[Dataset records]
__________

(** The answer of the server reaches the client. *)
Lemma request_answered value n rest st' :
  route env actor rq st = (Ok (mkMessage (String.append (ms_bytes n) rest) (ms_document n)), st') ->
  writeMessage value = Ok n -> response_ok value = true -> response_validate value = Ok tt -> rp_RequestID value = id ->
  request c tp operation reason target runbook filter incidentID approval =
    (value, if String.eqb (rp_Result value) resultFailure then Fail ErrRequestRejected else Ok rest) /\
  after_call env m st = st'.
Proof using Type*.
  intros Hroute Hn Hrok Hrv Hid. unfold after_call. pose proof (request_served c tp env st actor id rq m Hcn Hok Hv Hw) as Hs.
  rewrite Hroute in Hs. split; [|by rewrite Hs].
  destruct Hcn as [Ht Hrid Hco Hex _ _ _ _ _]. destruct (validate_codes rq Hv) as [Hop Hre].
  change (rq_Operation rq) with operation in Hop. change (rq_ReasonCode rq) with reason in Hre.
  unfold request. rewrite Hop, Hre, Hrid, Hco. destruct (Z.leb_spec (cl_requestTimeout c) 0); [lia|]. cbn [negb orb].
  change (mkRequest SchemaVersionV1 id operation reason target runbook approval filter incidentID) with rq.
  rewrite Hw, Hex, Hs. cbn [fst sd_reply].
  destruct (decodeResponse_written value n rest Hrok Hrv Hn) as (doc & Hread & Hdec). rewrite Hread, Hdec.
  rewrite Hid, String.eqb_refl. cbn [negb andb].
  destruct (String.eqb (rp_Result value) resultFailure); [done|]. unfold remaining. cbn [ms_bytes].
  unfold writeMessage in Hn. destruct (Marshal value) as [d|] eqn:Em; [|done]. destruct (_ <? _); [done|]. injection Hn as <-.
  cbn [ms_bytes]. unfold Marshal in Em. destruct (to_json value) as [j|]; [|done]. injection Em as <-. cbn [doc_bytes].
  rewrite string_app_assoc. change (String.append (String (of_byte 10) "") rest) with (String (of_byte 10) rest).
  by rewrite cut_line by apply render_line.
Qed.
Lemma request_answered_line value n st' :
  route env actor rq st = (Ok n, st') ->
  writeMessage value = Ok n -> response_ok value = true -> response_validate value = Ok tt -> rp_RequestID value = id ->
  request c tp operation reason target runbook filter incidentID approval =
    (value, if String.eqb (rp_Result value) resultFailure then Fail ErrRequestRejected else Ok "") /\
  after_call env m st = st'.
Proof using Type*.
  intros Hroute. apply request_answered. rewrite Hroute. f_equal. destruct n as [b d]. f_equal. f_equal. apply bytes_inj.
  by rewrite bytes_app, app_nil_r.
Qed.
(** A refusal reaches the client with its code. *)
Lemma request_refused code st' :
  route env actor rq st = (reply env (failureResponse id code), st') -> validReasonCode code = true ->
  request c tp operation reason target runbook filter incidentID approval =
    (failureResponse id code, Fail ErrRequestRejected) /\ after_call env m st = st'.
Proof using Type*.
  intros Hroute Hc. pose proof (validate_request_id rq Hv) as Hid. change (rq_RequestID rq) with id in Hid.
  destruct (failure_fits id code Hid Hc) as (n & Hn).
  unfold reply in Hroute. rewrite Hn, (cn_write _ _ _ _ _ _ Hcn) in Hroute. cbn [mbind result_bind] in Hroute.
  destruct (failure_valid id code Hid Hc) as [Hvok Hvv].
  destruct (request_answered_line (failureResponse id code) n st' Hroute Hn Hvok Hvv eq_refl) as [-> ->]. done.
Qed.
(** Nothing reaches the client when the server fails. *)
Lemma request_unanswered err st' :
  route env actor rq st = (Fail err, st') ->
  request c tp operation reason target runbook filter incidentID approval = (response_zero, Fail (transportError tp)) /\
  after_call env m st = st'.
Proof using Type*.
  intros Hroute. unfold after_call. pose proof (request_served c tp env st actor id rq m Hcn Hok Hv Hw) as Hs.
  rewrite Hroute in Hs. split; [|by rewrite Hs].
  destruct Hcn as [Ht Hrid Hco Hex _ _ _ _ _]. destruct (validate_codes rq Hv) as [Hop Hre].
  change (rq_Operation rq) with operation in Hop. change (rq_ReasonCode rq) with reason in Hre.
  unfold request. rewrite Hop, Hre, Hrid, Hco. destruct (Z.leb_spec (cl_requestTimeout c) 0); [lia|]. cbn [negb orb].
  change (mkRequest SchemaVersionV1 id operation reason target runbook approval filter incidentID) with rq.
  by rewrite Hw, Hex, Hs.
Qed.
End Call.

__________

### EXERCISE DIRECTIONS
Give back, word for word, the lines from the one with "destruct (failure_valid id" through the last line of the entries, both included, and no other line.

### ANSWER FOR THE TASK
  destruct (failure_valid id code Hid Hc) as [Hvok Hvv].
  destruct (request_answered_line (failureResponse id code) n st' Hroute Hn Hvok Hvv eq_refl) as [-> ->]. done.
Qed.
(** Nothing reaches the client when the server fails. *)
Lemma request_unanswered err st' :
  route env actor rq st = (Fail err, st') ->
  request c tp operation reason target runbook filter incidentID approval = (response_zero, Fail (transportError tp)) /\
  after_call env m st = st'.
Proof using Type*.
  intros Hroute. unfold after_call. pose proof (request_served c tp env st actor id rq m Hcn Hok Hv Hw) as Hs.
  rewrite Hroute in Hs. split; [|by rewrite Hs].
  destruct Hcn as [Ht Hrid Hco Hex _ _ _ _ _]. destruct (validate_codes rq Hv) as [Hop Hre].
  change (rq_Operation rq) with operation in Hop. change (rq_ReasonCode rq) with reason in Hre.
  unfold request. rewrite Hop, Hre, Hrid, Hco. destruct (Z.leb_spec (cl_requestTimeout c) 0); [lia|]. cbn [negb orb].
  change (mkRequest SchemaVersionV1 id operation reason target runbook approval filter incidentID) with rq.
  by rewrite Hw, Hex, Hs.
Qed.
End Call.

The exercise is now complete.